> **AIM OF THE EXERCISE**:
From the listing, collect all lines containing the word "Hgroups".

> **ENTRIES SUPPLIED**:
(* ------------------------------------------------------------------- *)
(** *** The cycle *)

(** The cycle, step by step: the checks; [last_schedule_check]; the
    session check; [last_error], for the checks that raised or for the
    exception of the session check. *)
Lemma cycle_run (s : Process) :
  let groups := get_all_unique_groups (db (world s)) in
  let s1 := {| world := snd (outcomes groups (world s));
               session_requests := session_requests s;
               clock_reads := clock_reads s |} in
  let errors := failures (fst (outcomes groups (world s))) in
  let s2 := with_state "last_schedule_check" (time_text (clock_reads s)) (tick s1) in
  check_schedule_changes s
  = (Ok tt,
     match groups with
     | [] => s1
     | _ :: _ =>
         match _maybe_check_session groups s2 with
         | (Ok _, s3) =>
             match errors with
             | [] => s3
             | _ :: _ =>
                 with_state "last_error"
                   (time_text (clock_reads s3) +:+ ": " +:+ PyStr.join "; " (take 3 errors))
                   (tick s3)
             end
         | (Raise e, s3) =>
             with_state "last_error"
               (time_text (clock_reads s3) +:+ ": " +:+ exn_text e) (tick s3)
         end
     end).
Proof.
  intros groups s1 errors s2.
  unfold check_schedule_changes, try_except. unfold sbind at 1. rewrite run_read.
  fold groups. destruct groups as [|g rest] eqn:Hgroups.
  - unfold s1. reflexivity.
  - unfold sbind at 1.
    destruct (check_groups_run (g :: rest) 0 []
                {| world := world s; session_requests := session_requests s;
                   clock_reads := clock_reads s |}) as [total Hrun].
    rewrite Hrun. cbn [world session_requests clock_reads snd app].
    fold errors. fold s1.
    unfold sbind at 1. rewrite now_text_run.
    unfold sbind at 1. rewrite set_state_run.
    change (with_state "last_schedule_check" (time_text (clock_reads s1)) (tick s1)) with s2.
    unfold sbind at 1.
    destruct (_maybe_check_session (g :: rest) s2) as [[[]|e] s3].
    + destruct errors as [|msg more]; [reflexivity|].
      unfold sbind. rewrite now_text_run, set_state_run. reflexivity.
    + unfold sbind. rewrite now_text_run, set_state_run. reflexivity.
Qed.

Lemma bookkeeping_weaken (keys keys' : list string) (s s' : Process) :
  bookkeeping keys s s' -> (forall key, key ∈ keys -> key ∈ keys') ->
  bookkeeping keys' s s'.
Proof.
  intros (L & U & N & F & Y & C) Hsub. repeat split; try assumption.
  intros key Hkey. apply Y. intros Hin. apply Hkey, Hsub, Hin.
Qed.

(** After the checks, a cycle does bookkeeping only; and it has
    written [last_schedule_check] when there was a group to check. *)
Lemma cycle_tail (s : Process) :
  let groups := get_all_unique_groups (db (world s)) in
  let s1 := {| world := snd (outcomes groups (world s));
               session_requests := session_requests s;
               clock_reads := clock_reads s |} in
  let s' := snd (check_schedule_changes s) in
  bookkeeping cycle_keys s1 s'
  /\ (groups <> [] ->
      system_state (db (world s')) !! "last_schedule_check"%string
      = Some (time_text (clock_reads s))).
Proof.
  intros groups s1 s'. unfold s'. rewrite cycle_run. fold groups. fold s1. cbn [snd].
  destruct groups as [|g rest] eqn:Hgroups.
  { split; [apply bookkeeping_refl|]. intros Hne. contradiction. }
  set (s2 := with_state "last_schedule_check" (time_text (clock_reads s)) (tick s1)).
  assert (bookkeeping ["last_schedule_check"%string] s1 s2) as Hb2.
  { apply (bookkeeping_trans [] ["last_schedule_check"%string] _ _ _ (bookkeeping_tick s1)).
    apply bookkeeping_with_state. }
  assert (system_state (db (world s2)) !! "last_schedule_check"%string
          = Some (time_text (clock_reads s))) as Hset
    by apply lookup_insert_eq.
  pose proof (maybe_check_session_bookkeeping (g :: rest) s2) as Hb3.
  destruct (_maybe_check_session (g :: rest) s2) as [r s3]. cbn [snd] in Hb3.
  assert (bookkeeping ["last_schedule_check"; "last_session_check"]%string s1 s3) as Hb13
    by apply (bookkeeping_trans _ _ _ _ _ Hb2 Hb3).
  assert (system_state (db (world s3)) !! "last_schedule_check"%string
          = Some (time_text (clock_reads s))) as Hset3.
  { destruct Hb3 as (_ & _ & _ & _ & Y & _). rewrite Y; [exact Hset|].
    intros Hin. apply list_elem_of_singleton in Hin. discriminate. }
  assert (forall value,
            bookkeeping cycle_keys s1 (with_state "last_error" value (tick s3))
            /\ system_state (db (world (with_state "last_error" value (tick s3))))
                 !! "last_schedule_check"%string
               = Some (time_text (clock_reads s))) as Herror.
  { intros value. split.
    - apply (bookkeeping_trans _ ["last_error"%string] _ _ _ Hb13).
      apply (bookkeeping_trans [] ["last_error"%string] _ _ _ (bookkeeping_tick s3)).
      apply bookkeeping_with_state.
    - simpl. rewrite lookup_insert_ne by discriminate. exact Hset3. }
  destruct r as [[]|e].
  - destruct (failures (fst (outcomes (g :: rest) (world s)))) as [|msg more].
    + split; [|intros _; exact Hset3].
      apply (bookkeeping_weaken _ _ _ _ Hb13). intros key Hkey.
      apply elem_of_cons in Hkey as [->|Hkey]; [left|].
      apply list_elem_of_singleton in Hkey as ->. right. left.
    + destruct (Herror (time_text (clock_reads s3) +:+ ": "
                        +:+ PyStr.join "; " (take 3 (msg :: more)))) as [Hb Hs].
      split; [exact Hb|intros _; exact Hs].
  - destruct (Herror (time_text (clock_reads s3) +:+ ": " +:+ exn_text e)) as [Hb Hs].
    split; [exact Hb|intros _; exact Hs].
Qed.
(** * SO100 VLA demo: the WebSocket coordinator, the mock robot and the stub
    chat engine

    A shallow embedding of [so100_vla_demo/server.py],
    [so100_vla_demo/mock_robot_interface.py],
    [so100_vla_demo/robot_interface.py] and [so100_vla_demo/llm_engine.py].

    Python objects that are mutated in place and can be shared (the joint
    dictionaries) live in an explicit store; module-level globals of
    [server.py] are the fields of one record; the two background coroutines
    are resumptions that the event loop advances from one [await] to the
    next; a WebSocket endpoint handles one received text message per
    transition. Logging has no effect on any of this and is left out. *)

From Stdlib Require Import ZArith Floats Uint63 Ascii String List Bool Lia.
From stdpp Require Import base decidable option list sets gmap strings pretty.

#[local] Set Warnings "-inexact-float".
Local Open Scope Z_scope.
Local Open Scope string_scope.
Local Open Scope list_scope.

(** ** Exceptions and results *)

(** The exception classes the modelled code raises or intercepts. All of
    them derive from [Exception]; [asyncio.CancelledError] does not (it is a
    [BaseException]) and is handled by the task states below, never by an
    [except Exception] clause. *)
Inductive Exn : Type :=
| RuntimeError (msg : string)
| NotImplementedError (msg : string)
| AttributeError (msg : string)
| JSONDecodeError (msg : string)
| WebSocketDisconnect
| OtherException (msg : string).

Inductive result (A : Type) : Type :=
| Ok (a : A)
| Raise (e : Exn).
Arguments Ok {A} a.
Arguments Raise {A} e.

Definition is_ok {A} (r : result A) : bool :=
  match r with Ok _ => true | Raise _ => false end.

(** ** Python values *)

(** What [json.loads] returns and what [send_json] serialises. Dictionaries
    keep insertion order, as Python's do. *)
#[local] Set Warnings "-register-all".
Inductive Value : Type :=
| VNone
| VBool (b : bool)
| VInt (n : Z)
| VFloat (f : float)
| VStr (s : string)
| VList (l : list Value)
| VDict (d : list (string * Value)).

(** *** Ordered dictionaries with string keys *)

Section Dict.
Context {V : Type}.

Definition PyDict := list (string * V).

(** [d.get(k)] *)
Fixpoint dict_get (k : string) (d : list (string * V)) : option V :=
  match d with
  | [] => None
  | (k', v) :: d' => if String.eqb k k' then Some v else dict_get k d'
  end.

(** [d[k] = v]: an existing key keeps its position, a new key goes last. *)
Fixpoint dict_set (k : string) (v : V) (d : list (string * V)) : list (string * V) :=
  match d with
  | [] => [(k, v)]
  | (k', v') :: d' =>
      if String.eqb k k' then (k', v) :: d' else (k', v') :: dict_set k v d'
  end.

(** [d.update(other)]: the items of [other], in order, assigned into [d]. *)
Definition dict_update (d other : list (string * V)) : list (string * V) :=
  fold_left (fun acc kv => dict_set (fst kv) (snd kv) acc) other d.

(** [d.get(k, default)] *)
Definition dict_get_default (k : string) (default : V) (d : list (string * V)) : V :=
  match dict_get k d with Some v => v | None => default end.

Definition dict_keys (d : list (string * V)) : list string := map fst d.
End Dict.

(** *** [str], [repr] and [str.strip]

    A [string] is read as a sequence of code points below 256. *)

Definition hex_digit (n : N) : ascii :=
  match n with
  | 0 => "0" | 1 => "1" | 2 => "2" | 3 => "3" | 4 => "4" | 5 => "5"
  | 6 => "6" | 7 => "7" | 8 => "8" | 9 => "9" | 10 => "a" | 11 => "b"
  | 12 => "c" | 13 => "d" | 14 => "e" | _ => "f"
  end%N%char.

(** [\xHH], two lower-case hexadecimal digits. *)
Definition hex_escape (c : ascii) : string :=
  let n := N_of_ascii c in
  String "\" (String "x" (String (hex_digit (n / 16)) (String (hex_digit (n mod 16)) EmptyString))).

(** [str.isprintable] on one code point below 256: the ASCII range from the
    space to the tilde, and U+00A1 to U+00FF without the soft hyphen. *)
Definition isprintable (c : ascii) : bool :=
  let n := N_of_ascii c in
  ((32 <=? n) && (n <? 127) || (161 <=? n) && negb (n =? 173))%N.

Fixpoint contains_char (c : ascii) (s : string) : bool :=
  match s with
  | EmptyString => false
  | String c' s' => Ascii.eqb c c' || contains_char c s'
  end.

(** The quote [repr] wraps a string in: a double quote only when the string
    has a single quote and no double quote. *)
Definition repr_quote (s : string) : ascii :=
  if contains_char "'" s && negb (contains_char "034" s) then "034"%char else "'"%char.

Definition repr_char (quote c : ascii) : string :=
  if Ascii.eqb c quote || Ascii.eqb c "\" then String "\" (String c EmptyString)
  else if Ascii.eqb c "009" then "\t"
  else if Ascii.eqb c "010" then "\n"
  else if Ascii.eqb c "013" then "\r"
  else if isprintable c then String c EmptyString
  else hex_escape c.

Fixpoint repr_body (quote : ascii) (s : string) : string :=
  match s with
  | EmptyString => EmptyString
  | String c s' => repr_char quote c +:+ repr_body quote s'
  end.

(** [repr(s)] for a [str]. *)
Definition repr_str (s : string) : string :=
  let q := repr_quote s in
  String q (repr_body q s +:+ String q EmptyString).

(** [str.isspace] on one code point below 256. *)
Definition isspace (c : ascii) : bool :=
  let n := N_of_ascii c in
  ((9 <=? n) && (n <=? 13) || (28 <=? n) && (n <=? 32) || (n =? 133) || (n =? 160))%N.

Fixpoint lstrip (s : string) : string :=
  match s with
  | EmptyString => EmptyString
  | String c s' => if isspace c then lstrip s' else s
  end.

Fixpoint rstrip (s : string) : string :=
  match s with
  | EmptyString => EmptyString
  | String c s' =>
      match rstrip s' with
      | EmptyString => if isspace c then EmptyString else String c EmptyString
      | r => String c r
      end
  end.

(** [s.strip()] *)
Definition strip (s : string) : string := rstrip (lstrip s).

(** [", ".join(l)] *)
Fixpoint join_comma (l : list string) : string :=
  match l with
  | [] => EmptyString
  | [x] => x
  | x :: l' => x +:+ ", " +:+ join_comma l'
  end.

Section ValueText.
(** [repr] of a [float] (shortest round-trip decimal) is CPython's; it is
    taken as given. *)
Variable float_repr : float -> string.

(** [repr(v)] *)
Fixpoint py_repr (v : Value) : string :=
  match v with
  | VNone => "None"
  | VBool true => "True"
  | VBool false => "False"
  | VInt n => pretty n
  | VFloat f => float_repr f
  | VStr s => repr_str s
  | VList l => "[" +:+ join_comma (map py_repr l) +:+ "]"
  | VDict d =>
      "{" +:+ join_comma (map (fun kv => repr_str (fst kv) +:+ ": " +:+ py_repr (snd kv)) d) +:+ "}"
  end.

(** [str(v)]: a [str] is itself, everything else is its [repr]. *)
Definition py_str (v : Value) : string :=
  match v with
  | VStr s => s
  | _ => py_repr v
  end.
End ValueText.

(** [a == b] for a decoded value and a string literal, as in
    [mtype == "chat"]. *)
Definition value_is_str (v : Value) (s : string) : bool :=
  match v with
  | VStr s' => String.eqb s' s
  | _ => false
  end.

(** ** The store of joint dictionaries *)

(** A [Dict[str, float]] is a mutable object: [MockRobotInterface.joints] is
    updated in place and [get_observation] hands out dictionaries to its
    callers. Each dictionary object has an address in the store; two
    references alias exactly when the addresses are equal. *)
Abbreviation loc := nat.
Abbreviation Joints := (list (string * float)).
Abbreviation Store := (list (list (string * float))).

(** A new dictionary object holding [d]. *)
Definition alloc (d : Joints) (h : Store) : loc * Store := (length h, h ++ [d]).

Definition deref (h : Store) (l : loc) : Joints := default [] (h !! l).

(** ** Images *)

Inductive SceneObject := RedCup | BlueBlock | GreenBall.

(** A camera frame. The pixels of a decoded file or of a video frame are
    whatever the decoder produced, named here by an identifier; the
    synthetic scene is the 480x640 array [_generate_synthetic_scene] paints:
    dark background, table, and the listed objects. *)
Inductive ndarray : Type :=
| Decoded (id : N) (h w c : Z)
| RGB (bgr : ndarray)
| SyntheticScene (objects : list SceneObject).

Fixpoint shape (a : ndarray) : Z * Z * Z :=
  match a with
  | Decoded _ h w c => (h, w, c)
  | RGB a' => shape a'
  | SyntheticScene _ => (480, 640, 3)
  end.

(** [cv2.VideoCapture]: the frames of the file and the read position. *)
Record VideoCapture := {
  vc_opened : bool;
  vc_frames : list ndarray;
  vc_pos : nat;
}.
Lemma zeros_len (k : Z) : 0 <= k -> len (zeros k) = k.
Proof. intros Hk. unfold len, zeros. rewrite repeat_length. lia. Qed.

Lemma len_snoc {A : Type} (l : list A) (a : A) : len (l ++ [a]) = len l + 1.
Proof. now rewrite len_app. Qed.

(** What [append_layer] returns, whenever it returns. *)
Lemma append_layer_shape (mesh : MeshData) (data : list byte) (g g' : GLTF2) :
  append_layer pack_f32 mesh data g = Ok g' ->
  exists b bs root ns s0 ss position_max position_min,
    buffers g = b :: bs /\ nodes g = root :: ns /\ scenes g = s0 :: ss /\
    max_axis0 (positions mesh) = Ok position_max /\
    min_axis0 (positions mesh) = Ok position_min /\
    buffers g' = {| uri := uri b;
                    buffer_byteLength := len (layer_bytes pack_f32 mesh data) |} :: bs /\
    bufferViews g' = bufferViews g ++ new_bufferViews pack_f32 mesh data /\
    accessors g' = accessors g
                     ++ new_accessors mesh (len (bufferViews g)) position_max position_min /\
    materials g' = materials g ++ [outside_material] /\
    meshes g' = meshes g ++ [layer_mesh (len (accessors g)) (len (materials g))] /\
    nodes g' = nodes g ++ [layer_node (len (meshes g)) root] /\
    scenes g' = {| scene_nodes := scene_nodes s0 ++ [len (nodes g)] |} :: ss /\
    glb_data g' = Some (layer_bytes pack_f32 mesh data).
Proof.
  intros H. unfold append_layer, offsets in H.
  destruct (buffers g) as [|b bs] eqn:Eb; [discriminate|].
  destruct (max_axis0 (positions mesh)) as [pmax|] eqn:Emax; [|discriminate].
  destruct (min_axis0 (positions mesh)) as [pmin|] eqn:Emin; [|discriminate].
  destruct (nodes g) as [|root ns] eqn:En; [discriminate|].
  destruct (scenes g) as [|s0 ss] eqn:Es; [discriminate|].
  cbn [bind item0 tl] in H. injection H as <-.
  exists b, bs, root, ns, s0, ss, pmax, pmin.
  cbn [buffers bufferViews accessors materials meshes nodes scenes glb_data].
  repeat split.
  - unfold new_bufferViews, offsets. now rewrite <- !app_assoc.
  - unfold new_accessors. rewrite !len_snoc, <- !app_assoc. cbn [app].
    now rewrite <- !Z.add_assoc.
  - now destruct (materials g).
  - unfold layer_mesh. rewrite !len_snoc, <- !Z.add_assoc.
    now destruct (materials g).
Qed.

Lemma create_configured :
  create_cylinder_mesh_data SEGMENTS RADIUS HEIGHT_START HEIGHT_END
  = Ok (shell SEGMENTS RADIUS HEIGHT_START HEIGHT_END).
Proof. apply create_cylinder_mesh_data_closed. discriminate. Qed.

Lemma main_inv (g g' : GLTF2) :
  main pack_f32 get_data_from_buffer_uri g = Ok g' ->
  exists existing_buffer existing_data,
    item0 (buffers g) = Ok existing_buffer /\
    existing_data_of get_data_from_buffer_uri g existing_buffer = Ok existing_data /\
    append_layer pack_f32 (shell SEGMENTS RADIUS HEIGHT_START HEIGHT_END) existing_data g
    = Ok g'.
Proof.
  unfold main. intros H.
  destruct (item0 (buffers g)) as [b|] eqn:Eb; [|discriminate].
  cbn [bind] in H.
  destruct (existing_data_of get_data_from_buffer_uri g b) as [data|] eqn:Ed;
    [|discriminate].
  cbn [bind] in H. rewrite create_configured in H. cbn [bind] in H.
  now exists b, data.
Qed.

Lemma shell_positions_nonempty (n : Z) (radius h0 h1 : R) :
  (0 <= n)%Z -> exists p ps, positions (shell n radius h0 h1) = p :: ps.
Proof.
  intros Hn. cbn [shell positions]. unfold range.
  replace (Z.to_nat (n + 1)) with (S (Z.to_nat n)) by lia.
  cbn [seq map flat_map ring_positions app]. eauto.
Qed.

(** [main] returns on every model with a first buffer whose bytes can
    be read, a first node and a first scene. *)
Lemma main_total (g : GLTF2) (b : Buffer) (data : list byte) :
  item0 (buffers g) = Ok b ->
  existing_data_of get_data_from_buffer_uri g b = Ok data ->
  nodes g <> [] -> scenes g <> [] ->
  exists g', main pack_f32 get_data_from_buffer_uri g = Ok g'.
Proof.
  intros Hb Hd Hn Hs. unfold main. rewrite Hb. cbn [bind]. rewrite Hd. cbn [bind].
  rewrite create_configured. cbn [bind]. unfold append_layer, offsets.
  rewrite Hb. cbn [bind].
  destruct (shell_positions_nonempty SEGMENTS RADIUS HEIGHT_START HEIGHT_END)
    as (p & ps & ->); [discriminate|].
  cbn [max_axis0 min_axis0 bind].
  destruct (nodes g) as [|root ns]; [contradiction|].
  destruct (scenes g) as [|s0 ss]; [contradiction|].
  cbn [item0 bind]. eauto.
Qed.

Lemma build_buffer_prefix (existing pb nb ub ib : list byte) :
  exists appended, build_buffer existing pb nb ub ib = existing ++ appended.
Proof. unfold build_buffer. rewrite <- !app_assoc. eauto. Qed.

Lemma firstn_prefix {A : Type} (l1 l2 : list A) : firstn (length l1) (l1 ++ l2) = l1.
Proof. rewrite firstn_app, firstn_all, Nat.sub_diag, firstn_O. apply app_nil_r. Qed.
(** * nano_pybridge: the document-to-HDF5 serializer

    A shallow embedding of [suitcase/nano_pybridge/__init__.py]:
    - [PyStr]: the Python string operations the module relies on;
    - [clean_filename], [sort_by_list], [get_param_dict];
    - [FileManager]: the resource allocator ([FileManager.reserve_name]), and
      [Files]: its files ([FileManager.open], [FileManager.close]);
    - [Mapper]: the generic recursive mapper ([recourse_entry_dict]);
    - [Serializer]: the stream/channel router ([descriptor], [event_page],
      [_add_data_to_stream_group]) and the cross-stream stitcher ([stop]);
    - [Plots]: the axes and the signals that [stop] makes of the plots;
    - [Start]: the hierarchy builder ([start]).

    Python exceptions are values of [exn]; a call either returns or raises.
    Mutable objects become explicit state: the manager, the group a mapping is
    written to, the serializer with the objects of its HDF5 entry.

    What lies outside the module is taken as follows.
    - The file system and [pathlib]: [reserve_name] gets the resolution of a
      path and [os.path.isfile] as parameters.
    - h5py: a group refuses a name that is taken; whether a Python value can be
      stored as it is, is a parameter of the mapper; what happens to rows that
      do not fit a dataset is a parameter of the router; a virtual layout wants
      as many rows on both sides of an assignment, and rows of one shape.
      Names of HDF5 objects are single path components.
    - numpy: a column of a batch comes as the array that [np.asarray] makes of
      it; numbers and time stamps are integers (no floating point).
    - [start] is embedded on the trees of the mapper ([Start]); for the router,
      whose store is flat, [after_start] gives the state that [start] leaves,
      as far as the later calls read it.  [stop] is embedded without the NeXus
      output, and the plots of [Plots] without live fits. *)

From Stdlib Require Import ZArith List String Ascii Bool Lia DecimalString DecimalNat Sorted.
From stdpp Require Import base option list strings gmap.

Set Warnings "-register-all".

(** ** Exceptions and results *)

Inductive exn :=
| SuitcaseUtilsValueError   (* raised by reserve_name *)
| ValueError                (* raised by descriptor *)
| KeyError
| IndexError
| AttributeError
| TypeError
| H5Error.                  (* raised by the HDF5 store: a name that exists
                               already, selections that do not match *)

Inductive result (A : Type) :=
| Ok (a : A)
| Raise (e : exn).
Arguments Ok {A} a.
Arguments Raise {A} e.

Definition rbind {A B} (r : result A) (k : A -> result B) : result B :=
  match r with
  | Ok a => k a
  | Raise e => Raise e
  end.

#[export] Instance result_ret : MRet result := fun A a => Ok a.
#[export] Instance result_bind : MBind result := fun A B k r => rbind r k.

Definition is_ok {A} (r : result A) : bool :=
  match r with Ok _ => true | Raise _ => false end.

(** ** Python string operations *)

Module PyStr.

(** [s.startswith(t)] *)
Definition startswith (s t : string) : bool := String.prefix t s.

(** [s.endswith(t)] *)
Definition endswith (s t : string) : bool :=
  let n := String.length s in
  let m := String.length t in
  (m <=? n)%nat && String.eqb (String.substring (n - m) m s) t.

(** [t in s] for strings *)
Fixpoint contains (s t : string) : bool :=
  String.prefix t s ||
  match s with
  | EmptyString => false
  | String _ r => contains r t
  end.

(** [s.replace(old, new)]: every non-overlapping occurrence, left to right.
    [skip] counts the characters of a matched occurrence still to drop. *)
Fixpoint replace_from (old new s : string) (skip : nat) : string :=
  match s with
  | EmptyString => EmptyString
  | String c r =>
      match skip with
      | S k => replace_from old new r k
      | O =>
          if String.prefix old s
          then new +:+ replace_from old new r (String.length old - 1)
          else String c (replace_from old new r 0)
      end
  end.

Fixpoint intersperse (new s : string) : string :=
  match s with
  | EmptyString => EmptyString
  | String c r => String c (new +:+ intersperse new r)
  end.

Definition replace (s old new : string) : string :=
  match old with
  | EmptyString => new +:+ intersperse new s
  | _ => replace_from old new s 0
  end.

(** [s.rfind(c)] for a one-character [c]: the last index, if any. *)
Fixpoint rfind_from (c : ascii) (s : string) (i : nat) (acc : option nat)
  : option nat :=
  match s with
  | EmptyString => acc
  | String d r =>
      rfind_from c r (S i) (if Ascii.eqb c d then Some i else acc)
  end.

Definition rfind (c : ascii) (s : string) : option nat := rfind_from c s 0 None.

> **RESPONSE FOR THIS EXERCISE**:
  fold groups. destruct groups as [|g rest] eqn:Hgroups.
  destruct groups as [|g rest] eqn:Hgroups.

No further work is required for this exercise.